--- START ---

(** [persistence/repositories/manual_document.py:43-133
    ManualDocumentRepository.create_pending] *)
Definition create_pending (mf : DocumentManifest) (object_key checksum : string)
    (cs : list DocumentChunk) (generation : string) (index_request : option IndexJobCreate)
  : M World exn (option string) :=
  now <- utc_now ;;
  atomically (
    when (mf_effective mf) (modify (retire_versions (mf_doc_id mf) now)) ;;;
    let rows := insert_rows
      (document_row mf object_key checksum generation (length cs)
         (match index_request with Some _ => true | None => false end) now)
      (map (chunk_row mf generation) cs) in
    match index_request with
    | Some r =>
        guard index_repository RuntimeError ;;;
        rows ;;;
        job <- add_job r ;;
        ret (Some (job_id job))
    | None => rows ;;; ret None
    end).

(** [persistence/repositories/manual_document.py:135-161
    ManualDocumentRepository.set_index_status] *)
Definition set_index_status (d v : string) (st : IndexStatus) (error_code : option string)
  : M World exn unit :=
  now <- utc_now ;;
  atomically (
    modify (fun w => w <| documents ::= map (fun x =>
      if is_version d v x
      then x <| d_index_status := st |> <| d_index_error_code := error_code |>
             <| d_updated_at := now |>
      else x) |>) ;;;
    when (bool_decide (st = IDX_INDEXED))
      (modify (fun w => w <| chunks ::= map (fun c =>
        if bool_decide (c_doc_id c = d) && bool_decide (c_version c = v)
        then c <| c_indexed_at := Some now |> else c) |>))).
End Repository.

(** ** The service *)

(** [retrieval/ingestion/service.py:27-195 DocumentIngestionService] *)
Record IngestionConfig := mkIngestionConfig {
  ic_max_bytes : Z;
  ic_milvus : bool;
  ic_embedding : bool;
  ic_execution_mode : string;
  ic_max_attempts : Z;
  ic_index_repository : bool;
}.

Section Service.
Context `{Env} `{Unicode} `{Platform} `{Readers} (cfg : IngestionConfig).

Definition from_outcome {S A} (o : outcome exn A) : M S exn A :=
  match o with Ok a => ret a | Raise e => raise e end.

(** [retrieval/ingestion/service.py:49-195 DocumentIngestionService.ingest] *)
Definition ingest_request (mf : DocumentManifest) (generation : string)
  : M World exn (option IndexJobCreate) :=
  if bool_decide (ic_execution_mode cfg = "rabbitmq") then
    guard ((1 <=? ic_max_attempts cfg) && (ic_max_attempts cfg <=? 20)) ValidationError ;;;
    ret (Some (mkJobCreate MANUAL_DOCUMENT (mf_doc_id mf) generation UPSERT
      ("ingest-" +:+ generation) (mf_doc_id mf) generation (ic_max_attempts cfg)))
  else ret None.

(** [retrieval/ingestion/service.py:49-195 DocumentIngestionService.ingest] *)
Definition vector_row (mf : DocumentManifest) (generation : string) (c : DocumentChunk) (v : Z)
  : VectorRow :=
  mkVectorRow (dc_chunk_id c) (mf_doc_id mf) (mf_device_type mf) (or_empty (mf_device_model mf))
    (or_empty (mf_manufacturer mf)) (or_empty (mf_alarm_name mf)) generation None
    (verified_review (mf_review_status mf)) (mf_effective mf) None v.

(** [getattr(exc, "code", type(exc).__name__)]. *)
Definition code_or_name (e : exn) : string :=
  match e with Domain c _ => code c | _ => exn_name e end.

(** [retrieval/ingestion/service.py:49-195 DocumentIngestionService.ingest] *)
Definition index_chunks (mf : DocumentManifest) (generation : string) (cs : list DocumentChunk)
  : M World exn (IndexStatus * option string) :=
  if ic_embedding cfg && ic_milvus cfg then
    catch (
      vectors <- embed (map embedding_text_of cs) ;;
      pairs <- zip_strict cs vectors ;;
      external (MilvusUpsert "manual"
        (map (fun cv => vector_row mf generation (fst cv) (snd cv)) pairs)) ;;;
      ret (IDX_INDEXED, None))
    (fun e => ret (IDX_FAILED, Some (code_or_name e)))
  else ret (IDX_DEGRADED, Some "EMBEDDING_UNAVAILABLE").

(** [retrieval/ingestion/service.py:49-195 DocumentIngestionService.ingest] *)
Definition ingest_new (mf : DocumentManifest) (content checksum : string)
  : M World exn IngestionResult :=
  let object_key := mf_doc_id mf +:+ "/" +:+ mf_version mf +:+ "/" +:+ checksum +:+ "/"
                    +:+ mf_document_name mf in
  generation <- new_id ;;
  external (PutObject object_key content (mf_content_type mf)) ;;;
  blocks <- from_outcome (parse_document (mf_document_name mf) content) ;;
  guard (list_true blocks) (Domain DocumentParseError []) ;;;
  let cs := chunk_blocks (mf_doc_id mf) (mf_version mf) blocks in
  index_request <- ingest_request mf generation ;;
  jid <- create_pending (ic_index_repository cfg) mf object_key checksum cs generation index_request ;;
  match index_request with
  | Some _ =>
      ret (mkIngestion (mf_doc_id mf) (mf_version mf) object_key checksum (length cs) IDX_QUEUED
             false jid)
  | None =>
      st <- index_chunks mf generation cs ;;
      set_index_status (mf_doc_id mf) (mf_version mf) (fst st) (snd st) ;;;
      ret (mkIngestion (mf_doc_id mf) (mf_version mf) object_key checksum (length cs) (fst st)
             false None)
  end.

(** [retrieval/ingestion/service.py:49-195 DocumentIngestionService.ingest] *)
Definition ingest (mf : DocumentManifest) (content : string) : M World exn IngestionResult :=
  guard (Z.of_nat (String.length content) <=? ic_max_bytes cfg) (Domain DocumentTooLargeError []) ;;;
  let checksum := sha256 content in
  existing <- find_document (mf_doc_id mf) (mf_version mf) ;;
  match existing with
  | Some d =>
      guard (bool_decide (d_file_sha256 d = checksum)) (Domain DocumentHashConflictError []) ;;;
      ret (mkIngestion (mf_doc_id mf) (mf_version mf) (d_object_key d) checksum (d_chunk_count d)
             (d_index_status d) true None)
  | None => ingest_new mf content checksum
  end.
(* ===== verification/Gateway.v ===== *)
(** * The gateway to the language model

    [model/gateway.py]: the strict form of a schema, the request, its retries, what is
    read from the answer and what the breaker learns. The model's service, pydantic's
    validation and the schemas are parameters. *)

From Stdlib Require Import SpecFloat.
From S2P Require Import Prelude Errors Json Breaker Tools Float Text Regex Scoring Rewrite Library Retrieval.
From S2P Require Import RetrievalProps RetrievalRuns Providers ProvidersProps.
Open Scope Z_scope.

(** ** Strict schemas *)

(** [d[key] = v]: in place, or at the end. *)
Fixpoint set_key (key : string) (v : json) (kvs : list (string * json)) : list (string * json) :=
  match kvs with
  | [] => [(key, v)]
  | kv :: kvs' => if bool_decide (fst kv = key) then (key, v) :: kvs' else kv :: set_key key v kvs'
  end.
(** [d.get(key)] *)
Definition key_of (key : string) (kvs : list (string * json)) : option json :=
  snd <$> find_first (fun kv => bool_decide (fst kv = key)) kvs.

Definition without_default : list (string * json) -> list (string * json) :=
  filter (fun kv => fst kv <> "default").
(* ===== verification/Boundaries.v ===== *)
(** * The module boundary check

    [scripts/check_module_boundaries.py]: the rules each Python file is held against,
    the cycles of the graph of logical modules, and the verdict. What [ast.walk] yields
    of a file is a list of nodes; the files come in the order of their paths. *)

From Stdlib Require Import Ascii.
From S2P Require Import Prelude Errors Text Regex Scoring Rewrite Chunking.
Open Scope Z_scope.

(** ** Files *)

(** An expression, as far as the rules look into it. *)
Inductive expr : Type :=
| EAttribute (value : expr) (attr : string)
| EOther.
(** The nodes the check looks at. *)
Inductive node : Type :=
| Import (line : Z) (names : list string)
| ImportFrom (line : Z) (module : option string)
| Attribute (line : Z) (value : expr) (attr : string).

(** A Python file below src/energy_agent, and a TypeScript file below frontend. *)
Record PyFile := mkPyFile { relative : string; tree : list node }.
Record TsFile := mkTsFile { ts_path : string; ts_parts : list string; ts_text : option text }.

(** [scripts/check_module_boundaries.py:12-17 Violation] *)
Record Violation := mkViolation {
  v_path : string;
  v_line : Z;
  rule : string;
  detail : string;
}.

(** ** Names *)

Definition startswith (prefixes : list string) (s : string) : bool :=
  existsb (fun p => String.prefix p s) prefixes.
Definition endswith (suffix s : string) : bool :=
  (String.length suffix <=? String.length s)%nat
  && String.eqb (String.substring (String.length s - String.length suffix) (String.length suffix) s) suffix.
(** [s.split(sep)] for a separator of one character. *)
Fixpoint split_on (sep : ascii) (s : string) : list string :=
  match s with
  | EmptyString => [""]
  | String c s' =>
      if Ascii.eqb c sep then "" :: split_on sep s'
      else match split_on sep s' with
           | [] => [String c EmptyString]
           | part :: parts => String c part :: parts
           end
  end.

(** [scripts/check_module_boundaries.py:22-28 CONCRETE_PROVIDER_EXCEPTIONS] *)
Definition CONCRETE_PROVIDER_EXCEPTIONS : list string :=
  ["graph/bootstrap.py"; "indexing/worker.py"; "retrieval/ingestion/cli.py";
   "retrieval/ingestion/index_tickets.py"; "retrieval/smoke.py"].
(** [scripts/check_module_boundaries.py:33-41 ADDITIONAL_APPLICATION_FILES] *)
Definition ADDITIONAL_APPLICATION_FILES : list string :=
  ["agent/persistence_coordinator.py"; "cases/diagnosis_review.py"; "cases/lifecycle.py";
   "cases/indexing.py"; "cases/application.py"; "cases/review_recorder.py"; "indexing/publisher.py"].
(** In order.
    [scripts/check_module_boundaries.py:43-57 LOGICAL_MODULES] *)
Definition LOGICAL_MODULES : list string :=
  ["agent"; "cases"; "catalog"; "evidence"; "graph"; "guardrails"; "indexing"; "memory"; "model";
   "retrieval"; "timeline"; "tools"; "users"].
(** [scripts/check_module_boundaries.py:59-65 APPLICATION_GRAPH_EXCLUSIONS] *)
Definition APPLICATION_GRAPH_EXCLUSIONS : list string :=
  ["graph/bootstrap.py"; "indexing/worker.py"; "retrieval/ingestion/cli.py";
   "retrieval/ingestion/index_tickets.py"; "retrieval/smoke.py"].

Definition among (l : list string) (s : string) : bool := bool_decide (s ∈ l).

(** [scripts/check_module_boundaries.py:68-73 is_application_service] *)
Definition is_application_service (relative : string) : bool :=
  endswith "/service.py" relative || endswith "_service.py" relative
  || among ADDITIONAL_APPLICATION_FILES relative.

(** [scripts/check_module_boundaries.py:76-93 is_application_graph_file] *)
Definition is_application_graph_file (relative : string) : bool :=
  if among APPLICATION_GRAPH_EXCLUSIONS relative then false
  else
    let parts := split_on "/" relative in
    if negb (among LOGICAL_MODULES (hd "" parts)) then false
    else if existsb (among ["implementations"; "ingestion"]) (removelast (tl parts)) then false
    else negb (among ["bootstrap.py"; "cli.py"; "gateway.py"; "repository.py"; "session_store.py";
                      "smoke.py"; "worker.py"] (List.last parts "")).

(** [scripts/check_module_boundaries.py:96-103 imported_modules] *)
Definition imported_modules (tree : list node) : list (Z * string) :=
  concat (map (fun n =>
    match n with
    | Import line names => map (pair line) names
    | ImportFrom line (Some module) => if str_true module then [(line, module)] else []
    | _ => []
    end) tree).
(** The results whose sample has this label. *)
Fixpoint results_with (samples : list EvaluationSample) (attribute : RuntimeSample -> string)
    (label : string) (results : list PerSampleResult) : E (list PerSampleResult) :=
  match results with
  | [] => ret []
  | r :: results' =>
      s <- sample_of samples (pr_sample_id r) ;;
      rest <- results_with samples attribute label results' ;;
      ret (if bool_decide (attribute (runtime s) = label) then r :: rest else rest)
  end.
Definition samples_with (attribute : RuntimeSample -> string) (label : string)
  : list EvaluationSample -> list EvaluationSample :=
  filter (fun s => attribute (runtime s) = label).
(** [evaluation/metrics.py:100-117 _grouped_metrics] *)
Definition _grouped_metrics (samples : list EvaluationSample) (results : list PerSampleResult)
    (attribute : RuntimeSample -> string) : E (list (string * Stratum)) :=
  map_m (fun label =>
      group <- results_with samples attribute label results ;;
      m <- _stratum_metrics (samples_with attribute label samples) group ;;
      ret (label, m))
    (sorted_set (map (fun s => attribute (runtime s)) samples)).
End Matching.

(** ** All metrics *)

Section Metrics.
Context `{Folding} `{Unicode}.

(** [dict(zip(item.evidence_ids, item.evidence_types, strict=True))]: a later pair of a
    key replaces an earlier one. *)
Definition source_by_id (r : PerSampleResult) : E (list (string * string)) :=
  guard (length (evidence_ids r) =? length (evidence_types r))%nat ValueError ;;;
  ret (rev (zip (evidence_ids r) (evidence_types r))).
Definition only_graph (sources : list (string * string)) (refs : list string) : bool :=
  forallb (fun ref => bool_decide
    (snd <$> find_first (fun p => bool_decide (fst p = ref)) sources = Some "graph")) refs.
(** [evaluation/metrics.py:158-163 unsupported_strong_claim_count] *)
Definition unsupported_claims (r : PerSampleResult) : E nat :=
  sources <- source_by_id r ;;
  ret (count (fun refs => negb (list_true refs) || only_graph sources refs) (candidate_evidence_refs r)).

(** [evaluation/metrics.py:152-157 unknown_reference_count] *)
Definition unknown_references (r : PerSampleResult) : nat :=
  count (fun ref => negb (bool_decide (ref ∈ evidence_ids r))) (concat (candidate_evidence_refs r)).

(** [evaluation/metrics.py:164-164 key_conclusions] *)
Definition key_conclusions (results : list PerSampleResult) : E (list (list string)) :=
  map_m (fun r => match candidate_evidence_refs r with refs :: _ => ret refs | [] => raise IndexError end)
    (filter (fun r => list_true (pr_candidate_causes r) = true) results).

(** [evaluation/metrics.py:165-168 relevant_evidence_hits] *)
Definition relevant_hits (samples : list EvaluationSample) (results : list PerSampleResult) : E (list bool) :=
  map_m (fun r => g <- gold_of samples (pr_sample_id r) ;;
    ret (existsb (fun s => bool_decide (s ∈ relevant_source_ids g)) (evidence_source_ids r))) results.

(** [evaluation/metrics.py:171-175 subset] *)
Definition subset (samples : list EvaluationSample) (results : list PerSampleResult) (sids : list string)
  : E Stratum :=
  _stratum_metrics (filter (fun s => rs_sample_id (runtime s) ∈ sids) samples)
    (filter (fun r => pr_sample_id r ∈ sids) results).

(** [evaluation/metrics.py:177-254 sample_count] *)
Record Metrics := mkMetrics {
  m_sample_count : nat;
  m_top1 : float;
  m_top3 : float;
  no_candidate_rate : float;
  candidate_count_distribution : list (nat * nat);
  all_candidate_evidence_coverage : float;
  key_conclusion_evidence_coverage : float;
  uncited_candidate_count : Z;
  unknown_evidence_reference_count : nat;
  out_of_run_evidence_reference_count : nat;
  gold_related_evidence_hit_rate : float;
  m_tool_success_rate : float;
  m_human_escalation : HumanEscalation;
  full_diagnosis_p50_seconds : option float;
  full_diagnosis_p95_seconds : option float;
  first_event_p50_seconds : option float;
  first_event_p95_seconds : option float;
  session_failure_rate : float;
  source_type_distribution : list (string * nat);
  invalid_evidence_reference_count : nat;
  unsupported_strong_claim_count : nat;
  m_forbidden_assertion_count : nat;
  gold_leak_count : nat;
  prompt_injection_escape_count : nat;
  high_risk_confirmation_coverage : float;
  guardrail_blocked_count : nat;
  m_blocked_action_count : nat;
  by_template : list (string * Stratum);
  by_evidence_profile : list (string * Stratum);
  by_split : list (string * Stratum);
  manual_sensitivity : list (string * Stratum);
}.

(** The ids of the samples with a property of their runtime half. *)
Definition ids_where (p : RuntimeSample -> bool) (samples : list EvaluationSample) : list string :=
  map (fun s => rs_sample_id (runtime s)) (filter (fun s => p (runtime s) = true) samples).

(** [evaluation/metrics.py:227-253 subset] *)
Definition manual_strata (samples : list EvaluationSample) (results : list PerSampleResult)
  : E (list (string * Stratum)) :=
  let manual := map pr_sample_id (filter (fun r => "manual" ∈ evidence_types r) results) in
  map_m (fun p => s <- subset samples results (snd p) ;; ret (fst p, s))
    [("with_manual_evidence", manual);
     ("without_manual_evidence", filter (fun i => i ∉ manual) (map pr_sample_id results));
     ("manual_dominant", ids_where (fun s => bool_decide (rs_evidence_profile s = "TS_MANUAL")) samples);
     ("conflict", ids_where (fun s => bool_decide (rs_scenario_kind s = "conflicting_evidence")) samples);
     ("weak_only_escalation",
        ids_where (fun s => bool_decide (rs_evidence_profile s = "WEAK_ONLY_ESCALATE")) samples)].

(** [evaluation/metrics.py:120-254 compute_metrics] *)
Definition compute_metrics (samples : list EvaluationSample) (results : list PerSampleResult) : E Metrics :=
  t <- tally samples results ;;
  let n := t_results t in
  let durations := map duration_seconds results in
  let first_events := omap first_event_latency_seconds results in
  let unknown := total unknown_references results in
  unsupported <- map_m unsupported_claims results ;;
  conclusions <- key_conclusions results ;;
  relevant <- relevant_hits samples results ;;
  escalation <- human_escalation samples results ;;
  templates <- _grouped_metrics samples results rs_template_id ;;
  profiles <- _grouped_metrics samples results rs_evidence_profile ;;
  splits <- _grouped_metrics samples results rs_split ;;
  manual <- manual_strata samples results ;;
  let high_risk := total high_risk_action_count results in
  ret (mkMetrics n (rate (t_top1 t) n) (rate (t_top3 t) n)
         (rate (count (fun r => negb (list_true (pr_candidate_causes r))) results) n)
         (counter (map (fun r => length (pr_candidate_causes r)) results))
         (rate (t_cited t) (t_candidates t))
         (rate (count list_true conclusions) (length conclusions))
         (Z.of_nat (t_candidates t) - Z.of_nat (t_cited t)) unknown unknown
         (rate (count id relevant) n) (tool_success_rate (concat (map tool_attempts results)))
         escalation
         (median durations) (percentile durations (literal 95 100))
         (median first_events) (percentile first_events (literal 95 100))
         (rate (count (fun r => bool_decide (pr_phase r = "FAILED")) results) n)
         (counter (concat (map evidence_types results))) unknown (total id unsupported)
         (total forbidden_assertion_count results) (count gold_leak_detected results)
         (count prompt_injection_escaped results)
         (if (high_risk =? 0)%nat then float_of_Z 1
          else ratio (total confirmed_high_risk_action_count results) high_risk)
         (count (fun r => bool_decide (guardrail_status r = Some "BLOCKED")) results)
         (total blocked_action_count results) templates profiles splits manual).
End Metrics.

--- END ---

◆ **BRIEF**:
In the listing above, find the line with "module)] else []" and the line with "ret (count (fun"; set down exactly those two lines and every line between them, nothing more.

◆ **REPLY**:
    | ImportFrom line (Some module) => if str_true module then [(line, module)] else []
    | _ => []
    end) tree).
(** The results whose sample has this label. *)
Fixpoint results_with (samples : list EvaluationSample) (attribute : RuntimeSample -> string)
    (label : string) (results : list PerSampleResult) : E (list PerSampleResult) :=
  match results with
  | [] => ret []
  | r :: results' =>
      s <- sample_of samples (pr_sample_id r) ;;
      rest <- results_with samples attribute label results' ;;
      ret (if bool_decide (attribute (runtime s) = label) then r :: rest else rest)
  end.
Definition samples_with (attribute : RuntimeSample -> string) (label : string)
  : list EvaluationSample -> list EvaluationSample :=
  filter (fun s => attribute (runtime s) = label).
(** [evaluation/metrics.py:100-117 _grouped_metrics] *)
Definition _grouped_metrics (samples : list EvaluationSample) (results : list PerSampleResult)
    (attribute : RuntimeSample -> string) : E (list (string * Stratum)) :=
  map_m (fun label =>
      group <- results_with samples attribute label results ;;
      m <- _stratum_metrics (samples_with attribute label samples) group ;;
      ret (label, m))
    (sorted_set (map (fun s => attribute (runtime s)) samples)).
End Matching.

(** ** All metrics *)

Section Metrics.
Context `{Folding} `{Unicode}.

(** [dict(zip(item.evidence_ids, item.evidence_types, strict=True))]: a later pair of a
    key replaces an earlier one. *)
Definition source_by_id (r : PerSampleResult) : E (list (string * string)) :=
  guard (length (evidence_ids r) =? length (evidence_types r))%nat ValueError ;;;
  ret (rev (zip (evidence_ids r) (evidence_types r))).
Definition only_graph (sources : list (string * string)) (refs : list string) : bool :=
  forallb (fun ref => bool_decide
    (snd <$> find_first (fun p => bool_decide (fst p = ref)) sources = Some "graph")) refs.
(** [evaluation/metrics.py:158-163 unsupported_strong_claim_count] *)
Definition unsupported_claims (r : PerSampleResult) : E nat :=
  sources <- source_by_id r ;;
  ret (count (fun refs => negb (list_true refs) || only_graph sources refs) (candidate_evidence_refs r)).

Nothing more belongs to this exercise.